Twitter : le pape, leader le plus "influent"

Et les trois "tweets" du jour

Rome, (Zenit.org) Anne Kurian | 597 clics

Le pape est considéré comme le leader mondial le plus « influent » sur la sphère Twitter.

Selon Twiplomacy, une étude sur la présence des leaders de la planète sur Twitter, réalisée par le groupe « Burson-Marsteller », le pape est en effet le « deuxième leader mondial le plus suivi » avec plus de 7 millions d’abonnés sur ses neuf comptes différents @Pontifex, après le président américain Barack Obama (plus de 33 millions d’abonnés).

En revanche, c’est le pape François qui est « le plus influent » selon les critères du réseau social : ses tweets sont en effet « retweetés » - repris par les abonnés - en moyenne 11.116 fois pour son seul compte espagnol et 8.219 fois pour son compte anglais, tandis que ceux de Barack Obama le sont seulement 2.309 fois.

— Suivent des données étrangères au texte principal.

(* ===== verification/ThreadRandom.v ===== *)
(** * The generators of the threads

    [ThreadLocalRandom::current()] of [thread_local_random.cc]: the generators
    of [Random], one for every thread, in the storage of [ThreadLocal]. *)

From S2P Require Import Prelude Conc ThreadLocal Random.

(** The order in which threads first appear in [ts]. *)
Definition arrivals (ts : list nat) : list nat :=
  foldl (λ l t, if decide (t ∈ l) then l else l ++ [t]) [] ts.

Lemma arrivals_snoc ts t :
  arrivals (ts ++ [t]) = if decide (t ∈ arrivals ts) then arrivals ts else arrivals ts ++ [t].
Proof. unfold arrivals. by rewrite foldl_snoc. Qed.

Lemma nth_seed_iter n s : nth_seed n s = advanceSeed (Nat.iter n advanceSeed s).
Proof. revert s. induction n as [|n IH]; intros s; [done|]. cbn [nth_seed]. by rewrite IH, Nat.iter_succ_r. Qed.

(** The storage, the generators made so far, in order, and [seeder_]. *)
Record rnd := mkRnd { rlocals : storage; gens : list Z; seeder_ : Z }.

Section Random.
(** The distribution of the standard library, and the id of [local_random_]. *)
Context (uniform_int : Z → Z → Z → Z * Z) (id : Z).
Implicit Types (r : rnd) (ts : list nat).

Definition set_rlocals (s : storage) r : rnd := mkRnd s (gens r) (seeder_ r).

Definition NewFunctor r : N * rnd :=
  let '(g, s) := new_ThreadLocalRandom (seeder_ r) in (address (length (gens r)), mkRnd (rlocals r) (gens r ++ [g]) s).

(** [*local_random_]; the deleter is the default. *)
Definition current (t : nat) r : res (N * rnd) := TL_get rlocals set_rlocals NewFunctor NoDeleter t id r.

(** [ThreadLocalRandom::current().next()]. *)
Definition draw (t : nat) r : res (Z * rnd) :=
  let? (p, r1) := current t r in
  let? g := at_ (gens r1) (place p) in
  let '(v, g') := next uniform_int g in
  Ok (v, mkRnd (rlocals r1) (<[place p := g']> (gens r1)) (seeder_ r1)).

(** Threads draw one after the other. *)
Fixpoint draws ts r : res (list (nat * Z) * rnd) :=
  match ts with
  | [] => Ok ([], r)
  | t :: ts' => let? (v, r1) := draw t r in let? (vs, r2) := draws ts' r1 in Ok ((t, v) :: vs, r2)
  end.

(** The numbers of one generator, and its state after them. *)
Fixpoint stream (n : nat) (g : Z) : list Z :=
  match n with O => [] | S n' => (next uniform_int g).1 :: stream n' (next uniform_int g).2 end.

Fixpoint advanced (n : nat) (g : Z) : Z :=
  match n with O => g | S n' => advanced n' (next uniform_int g).2 end.

Lemma stream_snoc n g : stream (S n) g = stream n g ++ [(next uniform_int (advanced n g)).1].
Proof. revert g. induction n as [|n IH]; intros g; [done|]. cbn [stream advanced] in *. by rewrite IH. Qed.

Lemma advanced_snoc n g : advanced (S n) g = (next uniform_int (advanced n g)).2.
Proof. revert g. induction n as [|n IH]; intros g; [done|]. cbn [advanced] in *. by rewrite IH. Qed.

(** What thread [t] drew, and how often. *)
Definition drawn_by (t : nat) (xs : list (nat * Z)) : list Z := (filter (λ x, x.1 = t) xs).*2.
Definition times (t : nat) ts : nat := length (filter (λ t', t' = t) ts).

(** The [n]-th thread to arrive is seeded with the [n]-th seed. *)
Definition seed (s0 : Z) (n : nat) : Z := minstd_seed (nth_seed n s0).

(** After the draws [ts] with the numbers [xs]. *)
Record drawn (s0 : Z) live ts (xs : list (nat * Z)) r : Prop := {
  dr_tl : ∃ l, tl_inv (rlocals r) live l;
  dr_seeder : seeder_ r = Nat.iter (length (arrivals ts)) advanceSeed s0;
  dr_len : length (gens r) = length (arrivals ts);
  dr_new : ∀ t, t ∉ arrivals ts → value (rlocals r) t id = 0%N ∧ drawn_by t xs = [] ∧ times t ts = 0%nat;
  dr_old : ∀ n t, arrivals ts !! n = Some t → value (rlocals r) t id = address n ∧
    gens r !! n = Some (advanced (times t ts) (seed s0 n)) ∧ drawn_by t xs = stream (times t ts) (seed s0 n);
}.

Lemma drawn_by_snoc t t' v xs : drawn_by t (xs ++ [(t', v)]) = drawn_by t xs ++ (if decide (t' = t) then [v] else []).
Proof. unfold drawn_by. rewrite filter_app, fmap_app, filter_cons. cbn [fst]. by destruct (decide (t' = t)). Qed.

Lemma times_snoc t t' ts : times t (ts ++ [t']) = (times t ts + if decide (t' = t) then 1 else 0)%nat.
Proof. unfold times. rewrite filter_app, length_app, filter_cons. by destruct (decide (t' = t)). Qed.

Lemma arrivals_NoDup ts : NoDup (arrivals ts).
Proof.
  induction ts as [|t ts IH] using rev_ind; [constructor|]. rewrite arrivals_snoc. case_decide; [done|].
  apply NoDup_app. split_and!; [done| |apply NoDup_singleton]. by intros a Ha ->%list_elem_of_singleton.
Qed.

(** A thread gets the generator it has, or a new one with the next seed. *)
Lemma current_spec s0 live ts xs r t :
  drawn s0 live ts xs r → id ∈ live →
  ∃ n r', current t r = Ok (address n, r') ∧ arrivals (ts ++ [t]) !! n = Some t ∧
    (∃ l, tl_inv (rlocals r') live l) ∧
    seeder_ r' = Nat.iter (length (arrivals (ts ++ [t]))) advanceSeed s0 ∧
    length (gens r') = length (arrivals (ts ++ [t])) ∧
    (∀ t', value (rlocals r') t' id = if decide (t' = t) then address n else value (rlocals r) t' id) ∧
    (∀ m, m ≠ n → gens r' !! m = gens r !! m) ∧
    gens r' !! n = Some (advanced (times t ts) (seed s0 n)) ∧ drawn_by t xs = stream (times t ts) (seed s0 n).
Proof.
  intros [[l T] D2 D3 D4 D5] Hid.
  destruct (TL_get_spec rlocals set_rlocals NewFunctor NoDeleter t id r live l) as (s' & T' & E & Hc); [done..|].
  unfold current. rewrite E. change (ptr (cell (rlocals r) (tls_ t) (slot id))) with (value (rlocals r) t id) in *.
  assert (Hv : ∀ t', t' ≠ t → value s' t' id = value (rlocals r) t' id).
  { intros t' Ht'. unfold value. rewrite Hc, decide_False; [done|]. intros (_ & Et & _). by apply Ht', tls_inj. }
  rewrite arrivals_snoc. destruct (decide (t ∈ arrivals ts)) as [Hin|Hin].
  - apply list_elem_of_lookup in Hin as [n Hn]. destruct (D5 n t Hn) as (V & G & X). rewrite V in *.
    rewrite decide_False in * by apply address_not_null. exists n, (set_rlocals s' r).
    split_and!; [done|done|by exists (with_thread t l)|done|done| |done|done|done].
    intros t'. destruct (decide (t' = t)) as [->|Ht']; [|by apply Hv].
    unfold value. cbn [set_rlocals rlocals]. rewrite Hc, decide_False; [done|]. intros [E0 _]. by destruct (address_not_null n).
  - destruct (D4 t Hin) as (V & X & Z0). rewrite V in *. exists (length (arrivals ts)).
    cbn [NewFunctor new_ThreadLocalRandom fst snd] in *. rewrite decide_True in * by done. rewrite D3 in *. eexists. split; [done|].
    cbn [set_rlocals rlocals gens seeder_]. rewrite X, Z0. cbn [stream advanced]. split_and!; [|by eexists| | | | | |done].
    + by apply list_lookup_middle.
    + rewrite length_app, Nat.add_1_r, Nat.iter_succ. by rewrite D2.
    + rewrite !length_app. cbn [length]. lia.
    + intros t'. destruct (decide (t' = t)) as [->|Ht']; [|by apply Hv]. unfold value. by rewrite Hc, decide_True.
    + intros m Hm. destruct (decide (m < length (gens r))%nat); [by rewrite lookup_app_l|].
      rewrite !lookup_ge_None_2; [done|lia|rewrite length_app; cbn [length]; lia].
    + unfold seed. rewrite <- D3, nth_seed_iter, D2, D3. by rewrite list_lookup_middle.
Qed.

Lemma draw_spec s0 live ts xs r t :
  drawn s0 live ts xs r → id ∈ live →
  ∃ v r', draw t r = Ok (v, r') ∧ drawn s0 live (ts ++ [t]) (xs ++ [(t, v)]) r'.
Proof.
  intros D Hid. destruct (current_spec s0 live ts xs r t D Hid) as (n & r1 & E & Hn & T1 & S1 & L1 & V1 & O1 & G1 & X1).
  unfold draw. rewrite E. cbn [res_bind]. unfold at_. rewrite place_address, G1. cbn [res_bind].
  set (g := advanced (times t ts) (seed s0 n)) in *. destruct (next uniform_int g) as [v g'] eqn:Eg.
  eexists v, _. split; [done|]. destruct D as [_ _ _ D4 D5].
  assert (Hold : ∀ t', t' ∈ arrivals (ts ++ [t]) → t' ≠ t → t' ∈ arrivals ts).
  { intros t'. rewrite arrivals_snoc. case_decide; [done|]. by intros [?| ->%list_elem_of_singleton]%elem_of_app. }
  split; cbn [rlocals gens seeder_]; [done|done|by rewrite length_insert| |].
  - intros t' Ht'. assert (Hne : t' ≠ t) by (intros ->; apply Ht'; by eapply list_elem_of_lookup_2).
    rewrite V1, decide_False, drawn_by_snoc, times_snoc, !decide_False by congruence.
    rewrite app_nil_r, Nat.add_0_r. apply D4. intros Hin. apply Ht'. rewrite arrivals_snoc. case_decide; set_solver.
  - intros m t' Hm. rewrite V1, drawn_by_snoc, times_snoc. destruct (decide (t' = t)) as [->|Hne].
    + assert (m = n) as -> by (eapply NoDup_lookup; [apply (arrivals_NoDup (ts ++ [t]))|done|done]).
      rewrite !decide_True, Nat.add_1_r, X1, stream_snoc, advanced_snoc by done. fold g. rewrite Eg. cbn [fst snd].
      rewrite list_lookup_insert_eq by (rewrite L1; by eapply lookup_lt_Some). done.
    + rewrite !decide_False, app_nil_r, Nat.add_0_r by congruence.
      assert (Hmn : m ≠ n) by (intros ->; congruence). rewrite list_lookup_insert_ne, O1 by done. apply D5.
      rewrite arrivals_snoc in Hm. case_decide; [done|].
      apply lookup_app_Some in Hm as [?|[_ Hm]]; [done|]. apply list_lookup_singleton_Some in Hm as [_ ->]. done.
Qed.
Lemma draws_spec s0 live ts xs ts' r :
  drawn s0 live ts xs r → id ∈ live →
  ∃ xs' r', draws ts' r = Ok (xs', r') ∧ xs'.*1 = ts' ∧ drawn s0 live (ts ++ ts') (xs ++ xs') r'.
Proof.
  intros D Hid. induction ts' as [|t ts' IH] in ts, xs, r, D |- *.
  { exists [], r. by rewrite !app_nil_r. }
  destruct (draw_spec s0 live ts xs r t D Hid) as (v & r1 & E & D1).
  destruct (IH _ _ _ D1) as (xs' & r2 & E2 & Ht & D2). cbn [draws]. rewrite E. cbn [res_bind]. rewrite E2. cbn [res_bind].
  exists ((t, v) :: xs'), r2. split_and!; [done|by cbn; rewrite Ht|]. by rewrite <- !app_assoc in D2.
Qed.

(** [C39] Whatever the order in which threads draw, the [n]-th of them to come
    draws the numbers of a generator of its own, started with the [n]-th seed:
    what the others draw does not change what it draws, and no draw faults. *)
Theorem streams_independent s0 s live ts :
  made_first id (s, live) →
  ∃ xs r, draws ts (mkRnd s [] s0) = Ok (xs, r) ∧ xs.*1 = ts ∧
    ∀ n t, arrivals ts !! n = Some t → drawn_by t xs = stream (times t ts) (seed s0 n).
Proof.
  intros (l & T & Hid & Hc)%made_first_inv.
  assert (D : drawn s0 live [] [] (mkRnd s [] s0)).
  { split; [by exists l|done|done| |by intros n t ?%lookup_nil_Some || done]. intros t _. unfold value. cbn [rlocals]. by rewrite Hc. }
  destruct (draws_spec s0 live [] [] ts _ D Hid) as (xs & r & E & Ht & D'). exists xs, r. split_and!; [done|done|].
  intros n t Hn. by apply (dr_old _ _ _ _ _ D' n t).
Qed.
End Random.

(** ** The property at work *)

(** A distribution that returns what the generator returns. *)
Definition plain (a b g : Z) : Z * Z := (a + minstd_next g mod (b - a + 1), minstd_next g).

Lemma streams_independent_witness :
  ∃ xs r, draws plain 1 [4%nat; 2%nat; 4%nat; 4%nat; 2%nat] (mkRnd (TLP_new new_storage).2 [] 7) = Ok (xs, r) ∧
    drawn_by 4 xs = stream plain 3 (minstd_seed (advanceSeed 7)) ∧
    drawn_by 2 xs = stream plain 2 (minstd_seed (advanceSeed (advanceSeed 7))).
Proof.
  destruct (streams_independent plain 1 7 (TLP_new new_storage).2 [1] [4%nat; 2%nat; 4%nat; 4%nat; 2%nat])
    as (xs & r & E & _ & H).
  - exists new_storage, []. split; [reflexivity|]. split; [done|]. split; [simpl; lia|]. by split.
  - exists xs, r. split; [exact E|]. split; [apply (H 0%nat 4%nat)|apply (H 1%nat 2%nat)]; by vm_compute.
Defined.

Ce succès du compte papal est dû en partie à l’explosion du compte espagnol @Pontifex_es depuis l’élection du pape Argentin. C’est Benoît XVI qui a ouvert ces comptes en anglais, français, italien, espagnol, portugais, arabe, polonais, allemand et latin, le 12 décembre 2012.

L'étude révèle aussi que plus des trois quarts (77,7%) des dirigeants du monde ont un compte Twitter. Les présidents, premiers ministres, ministres des Affaires étrangères ou leurs administrations respectives de 153 pays ont une présence sur Twitter. Zenit aussi! On est heureux de vous y inviter !

Aujourd'hui, le pape a publié trois "tweets". Le premier est un message au monde du sport: "Que le sport soit toujours un moyen d’échange et de croissance, et jamais de violence ni de haine."

Le deuxième, une invitation à lier prière et action de façon harmonieuse et dynamique: "La vie chrétienne ne se limite pas à la prière, mais demande un engagement continuel et courageux qui naît de la prière." 

Le troisième, dans le ton de sa visite à la favela de Varginha: "La grandeur d’une société se mesure à la manière dont elle traite celui qui est le plus dans le besoin, celui qui n’a que sa pauvreté."